Os casos são examinados e, caso estejam sob a competência do MP, são encaminhados à promotoria de Justiça específica, que determina e implementa as ações apropriadas. Isso pode incluir a abertura de um procedimento, a solicitação de medidas de proteção ou o arquivamento imediato da denúncia.
“Quando centraliza tudo através da Ouvidoria, a gente consegue fazer o levantamento estatístico, depois dá o tratamento às denúncias, para saber o perfil da vítima e do agressor, o que acontece em cada região, e as violências que são mais recorrentes. A gente consegue dar celeridade porque a Ouvidoria se ocupa exclusivamente disso, então ela é rápida”, afirmou, Elisa Macedo, em entrevista à Agência Brasil.
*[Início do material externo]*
(** * Axmed chat widget: the conversation-state core of [App.tsx]

    A shallow embedding of the pure and stateful logic of the widget
    (configuration, input validation, persistence loading, the send,
    retry and feedback handlers) together with the properties its
    design document states about them. *)

From Stdlib Require Import ZArith NArith Ascii String Bool Lia Floats.
From stdpp Require Import base list gmap.

Local Open Scope Z_scope.

(** ** JavaScript strings

    A JavaScript string is a sequence of UTF-16 code units; [length]
    counts code units, as [String.prototype.length] does. *)

Definition jsstring := list N.

(** An ASCII literal as a JavaScript string. *)
Definition lit (s : string) : jsstring :=
  List.map N_of_ascii (list_ascii_of_string s).
Arguments lit s%_string.

Definition jsstring_eqb (a b : jsstring) : bool :=
  bool_decide (a = b).

(** The code units [String.prototype.trim] strips: WhiteSpace and
    LineTerminator of ECMA-262 (TAB, LF, VT, FF, CR, SP, NBSP, the
    Unicode space separators, LS, PS and the BOM). *)
Definition isWhiteSpace (c : N) : bool :=
  (((9 <=? c) && (c <=? 13)) || (c =? 32) || (c =? 160) || (c =? 5760)
   || ((8192 <=? c) && (c <=? 8202)) || (c =? 8232) || (c =? 8233)
   || (c =? 8239) || (c =? 8287) || (c =? 12288) || (c =? 65279))%N.

Fixpoint trimStart (s : jsstring) : jsstring :=
  match s with
  | c :: s' => if isWhiteSpace c then trimStart s' else s
  | [] => []
  end.

Definition trimEnd (s : jsstring) : jsstring := rev (trimStart (rev s)).

Definition trim (s : jsstring) : jsstring := trimEnd (trimStart s).

(** ** A backtracking matcher for the regular expressions the source uses

    The matcher follows the continuation semantics of ECMA-262
    (22.2.2): a matcher takes the current position and a continuation
    and returns the first success in backtracking order.  A position is
    the code unit just before it (for [\b]) and the input that remains. *)

Inductive regex : Type :=
| Eps                          (* the empty pattern *)
| Lit (c : N)                  (* a pattern character, under the [i] flag *)
| NotLit (c : N)               (* the class [^c], under the [i] flag *)
| WordB                        (* \b *)
| Cat (r1 r2 : regex)          (* r1 r2 *)
| StarG (r : regex)            (* r*, greedy *)
| NotAhead (r : regex).        (* (?!r) *)

(** Canonicalize (22.2.5.6) for a pattern without the [u] flag maps a
    code unit to its upper case, except that a code unit of 128 or more
    is never mapped below 128.  The patterns here hold ASCII characters
    only, and for those the comparison is decided by the ASCII letters:
    code units of 128 and more are left as they are. *)
Definition canonicalize (c : N) : N :=
  if ((97 <=? c) && (c <=? 122))%N then (c - 32)%N else c.

(** IsWordChar: the basic word characters [A-Za-z0-9_]. *)
Definition isWordChar (c : N) : bool :=
  (((65 <=? c) && (c <=? 90)) || ((97 <=? c) && (c <=? 122))
   || ((48 <=? c) && (c <=? 57)) || (c =? 95))%N.

Definition isWordAt (o : option N) : bool :=
  match o with Some c => isWordChar c | None => false end.

Definition Cont := option N -> jsstring -> option jsstring.
Definition Matcher := option N -> jsstring -> Cont -> option jsstring.

(** RepeatMatcher with min 0, max infinity, greedy: try one more
    iteration, which fails when it consumed nothing, and otherwise go
    on with the continuation.  Every iteration that is kept shortens the
    input, so the fuel [S (length s)] given by [run] never runs out. *)
Fixpoint repeatMatcher (m : Matcher) (fuel : nat)
    (prev : option N) (s : jsstring) (k : Cont) : option jsstring :=
  match fuel with
  | O => k prev s
  | S fuel' =>
      match m prev s (fun prev' s' =>
                        if (length s' =? length s)%nat then None
                        else repeatMatcher m fuel' prev' s' k) with
      | Some r => Some r
      | None => k prev s
      end
  end.

Fixpoint run (r : regex) (prev : option N) (s : jsstring) (k : Cont)
    : option jsstring :=
  match r with
  | Eps => k prev s
  | Lit c =>
      match s with
      | ch :: s' =>
          if (canonicalize ch =? canonicalize c)%N then k (Some ch) s' else None
      | [] => None
      end
  | NotLit c =>
      match s with
      | ch :: s' =>
          if (canonicalize ch =? canonicalize c)%N then None else k (Some ch) s'
      | [] => None
      end
  | WordB =>
      if xorb (isWordAt prev) (isWordAt (head s)) then k prev s else None
  | Cat r1 r2 => run r1 prev s (fun prev' s' => run r2 prev' s' k)
  | StarG r' => repeatMatcher (run r') (S (length s)) prev s k
  | NotAhead r' =>
      match run r' prev s (fun _ s' => Some s') with
      | Some _ => None
      | None => k prev s
      end
  end.

(** A match attempt at one position: what remains after the match. *)
Definition matchHere (re : regex) (prev : option N) (s : jsstring)
    : option jsstring :=
  run re prev s (fun _ s' => Some s').

(** [s.replace(re, '')] for a global [re]: the leftmost match is removed
    and the search goes on behind it; a position without a match (or
    with an empty one) keeps its code unit.  [skip] counts the code
    units of the current match still to drop. *)
Fixpoint replaceFrom (re : regex) (skip : nat) (prev : option N)
    (s : jsstring) : jsstring :=
  match s with
  | [] => []
  | ch :: s' =>
      match skip with
      | S n => replaceFrom re n (Some ch) s'
      | O =>
          match matchHere re prev s with
          | Some rest =>
              match (length s - length rest)%nat with
              | O => ch :: replaceFrom re O (Some ch) s'
              | S n => replaceFrom re n (Some ch) s'
              end
          | None => ch :: replaceFrom re O (Some ch) s'
          end
      end
  end.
Dependendo da denúncia, a Ouvidoria direciona o caso para o Centro de Apoio Operacional (CAO) mais apropriado para resolver a questão. Se estiver relacionado a um processo criminal, mesmo que envolva uma pessoa idosa, o caso é encaminhado aos centros de apoio da justiça criminal. “Assim, pode ser direcionado ao promotor com atribuição criminal para aquela área, pois são medidas de áreas distintas”, explicou.
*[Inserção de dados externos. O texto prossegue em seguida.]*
(** ** Leaving the image *)

(** X21.  When the program counter is not negative and the word it
    designates is not wholly inside the memory, the fetch raises
    [struct.error] and a running machine ends its run with it, unchanged:
    a program that runs off its end without [halt] stops this way. *)
Theorem fetch_past_the_end (vm : VirtualMachine) (fuel : nat) :
  0 <= _pc vm ->
  len (_memory vm) < 2 * _pc vm + 2 ->
  decode vm = Raise StructError vm /\
  (running vm = true -> run (S fuel) vm = Some (Raise StructError vm)).
Proof.
  intros Hpc Hlen.
  assert (Hd : decode vm = Raise StructError vm).
  { unfold decode. monad_unfold.
    rewrite (readMemory_outside vm (_pc vm) Hpc Hlen). reflexivity. }
  split; [exact Hd|].
  intros Hrun. apply run_raise; [exact Hrun|].
  unfold loop_body, bind. rewrite Hd. reflexivity.
Qed.

Lemma fetch_past_the_end_witness :
  decode off_the_end_vm = Raise StructError off_the_end_vm /\
  (running off_the_end_vm = true ->
   run 1 off_the_end_vm = Some (Raise StructError off_the_end_vm)).
Proof.
  apply (fetch_past_the_end off_the_end_vm 0); [cbn; lia | reflexivity].
Defined.

(** X22.  [rmem a b] with an address that is not wholly inside the memory
    raises [struct.error] and writes no register, whatever [a] is; inside
    the memory, with a register [a], it stores the little-endian word
    found at the address. *)
Theorem rmem_inside_and_outside (vm : VirtualMachine) (a b addr : Z) :
  getValueOrReg b vm = Ok addr vm ->
  0 <= addr ->
  (len (_memory vm) < 2 * addr + 2 ->
   Rmem.exec [a; b] vm = Raise StructError vm) /\
  (2 * addr + 2 <= len (_memory vm) ->
   32768 <= a <= 32775 ->
   Rmem.exec [a; b] vm =
     Ok tt (set_registers
              (with_register (a - 32768) (word_at (_memory vm) addr)
                 (_registers vm)) vm)).
Proof.
  intros Hb Haddr. split.
  - intros Hout. unfold Rmem.exec. monad_unfold. rewrite Hb.
    rewrite (readMemory_outside vm addr Haddr Hout). reflexivity.
  - intros Hin Ha. unfold Rmem.exec. monad_unfold. rewrite Hb.
    rewrite (readMemory_word vm addr Haddr Hin).
    apply setRegister_valid. exact Ha.
Qed.

Lemma rmem_inside_and_outside_witness :
  Rmem.exec [5; 4] sample_vm = Raise StructError sample_vm /\
  Rmem.exec [32770; 2] sample_vm =
    Ok tt (set_registers
             (with_register (32770 - 32768) (word_at (_memory sample_vm) 2)
                (_registers sample_vm)) sample_vm).
Proof.
  split.
  - apply (proj1 (rmem_inside_and_outside sample_vm 5 4 4 eq_refl ltac:(lia))).
    reflexivity.
  - apply (proj2 (rmem_inside_and_outside sample_vm 32770 2 2 eq_refl
                    ltac:(lia))); [vm_compute; discriminate | lia].
Defined.

(** ** Effects that precede a failure *)

(** X23.  [pop] and [in] take their value before they look at the
    destination: with a destination that is not a register, [pop a]
    raises [NameError] after the stack has lost its top, and [in a]
    raises it after the character has been taken from the input. *)
Theorem pop_and_in_consume_before_failing (vm : VirtualMachine)
    (a v c : Z) (st rest : list Z) :
  ~ 32768 <= a <= 32775 ->
  (_stack vm = st ++ [v] ->
   0 <= v <= 32767 ->
   Pop.exec [a] vm = Raise NameError (set_stack st vm)) /\
  (_stdin vm ++ sys_stdin vm = c :: rest ->
   exists vm',
     In_.exec [a] vm = Raise NameError vm' /\
     _stdin vm' ++ sys_stdin vm' = rest /\
     _registers vm' = _registers vm).
Proof.
  intros Ha. split.
  - intros Hst Hv. unfold Pop.exec. monad_unfold.
    rewrite (pop_last vm st v Hst).
    rewrite getValueOrReg_literal by exact Hv.
    apply setRegister_invalid. exact Ha.
  - intros Hin.
    destruct (stdin_head vm c rest Hin)
      as (vm' & Hs & Hrest & _ & _ & _ & _ & Hregs & _).
    exists vm'. split; [|split; assumption].
    unfold In_.exec. monad_unfold. rewrite Hs.
    apply setRegister_invalid. exact Ha.
Qed.

Lemma pop_and_in_consume_before_failing_witness :
  Pop.exec [7] sample_vm = Raise NameError (set_stack [4] sample_vm) /\
  exists vm',
    In_.exec [7] buffered_vm = Raise NameError vm' /\
    _stdin vm' ++ sys_stdin vm' = [98; 99; 10; 100] /\
    _registers vm' = _registers buffered_vm.
Proof.
  split.
  - apply (proj1 (pop_and_in_consume_before_failing sample_vm 7 5 0 [4] []
                    ltac:(lia))); [reflexivity | lia].
  - apply (proj2 (pop_and_in_consume_before_failing buffered_vm 7 0 10 []
                    [98; 99; 10; 100] ltac:(lia))).
    reflexivity.
Defined.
A promotora aconselhou que, ao registrar a denúncia, é importante fornecer todos os dados necessários para identificar o paradeiro do idoso. “A gente precisa de algum elemento que permita dar andamento e dar o atendimento. Quando a denúncia é vaga e não traz elementos, ela acaba sendo indeferida de plano, porque a gente não tem como dar. É preciso que a pessoa quando faça a denúncia, que pode ser anônima, que conste o máximo de informação para que a gente tenha como chegar a essa pessoa e possa prestar o atendimento que ela precisa”, sugeriu.
Alzheimer
Um fato que despertou o interesse da promotora foi a verificação de que há mais mulheres com Alzheimer. Esse dado surge do requisito de diagnóstico necessário para admissão no Centro Dia de Volta Redonda, uma instituição para indivíduos com essa condição de saúde. Os pacientes passam o dia na unidade, onde recebem alimentação e participam de atividades adequadas às suas idades.
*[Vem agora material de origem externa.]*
(** The host's [token.attrSet(name, value)]: replace or append. *)
Fixpoint attrSetList (name value : string) (a : list (string * string))
    : list (string * string) :=
  match a with
  | [] => [(name, value)]
  | (n, v) :: a' =>
      if String.eqb n name then (n, value) :: a'
      else (n, v) :: attrSetList name value a'
  end.

Definition attrSet (name value : string) (t : Token) : Token :=
  withAttrs (attrSetList name value (tok_attrs t)) t.

(** The host's [token.attrJoin(name, value)]: join with a blank or append. *)
Fixpoint attrJoinList (name value : string) (a : list (string * string))
    : list (string * string) :=
  match a with
  | [] => [(name, value)]
  | (n, v) :: a' =>
      if String.eqb n name then (n, v +:+ " " +:+ value) :: a'
      else (n, v) :: attrJoinList name value a'
  end.

Definition attrJoin (name value : string) (t : Token) : Token :=
  withAttrs (attrJoinList name value (tok_attrs t)) t.

(** A write through a token reference. *)
Definition modToken (ref : nat) (f : Token → Token) (state : StateBlock)
    : StateBlock :=
  setTokens (alter f ref (tokens state)) state.

(** [values.join(' ')] *)
Fixpoint joinBlank (values : list string) : string :=
  match values with
  | [] => ""
  | [v] => v
  | v :: vs => v +:+ " " +:+ joinBlank vs
  end.

(** The characters [String.prototype.trim] strips. *)
Definition isTrimChar (c : Z) : bool :=
  bool_decide (c ∈ [9; 10; 11; 12; 13; 32; 160; 5760; 8232; 8233; 8239; 8287;
                    12288; 65279])
  || ((8192 <=? c) && (c <=? 8202)).

Fixpoint trimStart (s : list Z) : list Z :=
  match s with
  | c :: s' => if isTrimChar c then trimStart s' else s
  | [] => []
  end.

Definition trim (s : list Z) : list Z := reverse (trimStart (reverse (trimStart s))).

(** The host's [state.skipSpaces(pos)]. *)
Fixpoint skipSpacesLoop (fuel : nat) (text : list Z) (pos : Z) : Z :=
  match fuel with
  | O => pos
  | S fuel' =>
      if (pos <? len text)
         && (codeIs (charCodeAt text pos) 0x20 || codeIs (charCodeAt text pos) 0x09)
      then skipSpacesLoop fuel' text (pos + 1)
      else pos
  end.

Definition skipSpaces (state : StateBlock) (pos : num) : num :=
  (λ p, skipSpacesLoop (length (src state)) (src state) p) <$> pos.

(** ** Span resolver *)

Definition COLSPAN_SYMBOL : list Z := codes ">".
Definition ROWSPAN_SYMBOL : list Z := codes "^".

(** [contentMap[i][j]]; [None] is [undefined]. *)
Definition contentAt (contentMap : list (list (list Z))) (i j : nat)
    : option (list Z) :=
  row ← contentMap !! i; row !! j.

(** [tokenMap[i][j]], about to be used as an object. *)
Definition tokenAt (tokenMap : list (list nat)) (i j : nat) : Res nat :=
  orThrow (row ← tokenMap !! i; row !! j).

(** [content === symbol] *)
Definition isSymbol (content : option (list Z)) (symbol : list Z) : bool :=
  match content with Some c => bool_decide (c = symbol) | None => false end.

(** "traverse columns backwards": [for (let col = j - 1; col >= 0; col--)];
    the argument [col] is one above the next column examined. *)
Fixpoint colspanBack (contentMap : list (list (list Z))) (tokenMap : list (list nat))
    (i col : nat) (colspanFactor : Z) (tokens : list Token) : Res (list Token) :=
  match col with
  | O => Ret tokens
  | S col =>
      if isSymbol (contentAt contentMap i col) COLSPAN_SYMBOL then
        ref ←r tokenAt tokenMap i col;
        colspanBack contentMap tokenMap i col (colspanFactor + 1)
          (alter withMark ref tokens)
      else if isSymbol (contentAt contentMap i col) ROWSPAN_SYMBOL then Ret tokens
      else
        ref ←r tokenAt tokenMap i col;
        Ret (alter (attrSet "colspan" (pretty colspanFactor)) ref tokens)
  end.

(** "traverse rows upward": [for (let row = i - 1; row >= 0; row--)]. *)
Fixpoint rowspanUp (contentMap : list (list (list Z))) (tokenMap : list (list nat))
    (row j : nat) (rowSpanFactor : Z) (tokens : list Token) : Res (list Token) :=
  match row with
  | O => Ret tokens
  | S row =>
      if isSymbol (contentAt contentMap row j) ROWSPAN_SYMBOL then
        ref ←r tokenAt tokenMap row j;
        rowspanUp contentMap tokenMap row j (rowSpanFactor + 1)
          (alter withMark ref tokens)
      else if isSymbol (contentAt contentMap row j) COLSPAN_SYMBOL then Ret tokens
      else
        ref ←r tokenAt tokenMap row j;
        Ret (alter (attrSet "rowspan" (pretty rowSpanFactor)) ref tokens)
  end.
Segundo ela, de cada dez diagnósticos realizados, oito são em mulheres. Elisa Macedo mencionou não conhecer a causa, mas enfatizou que é essencial analisar essa informação ao desenvolver políticas públicas focadas nas mulheres. “Temos muito a investigar nesse campo”, afirmou.
“A ideia é trabalhar essa política porque ela é muito mais barata do que uma instituição de longa permanência para idoso, que tem um custo alto porque tem que ter uma estrutura muito dispendiosa. Ele permite também que o idoso mantenha a sua identidade e a permanência em casa”, apontou.
“A gente tem que trabalhar para que a pessoa idosa consiga manter o maior tempo possível a sua autonomia e sua independência, sua capacidade de se auto gerir. Os cuidados paliativos e a institucionalização são o final mesmo, quando não tem mais jeito”, indicou.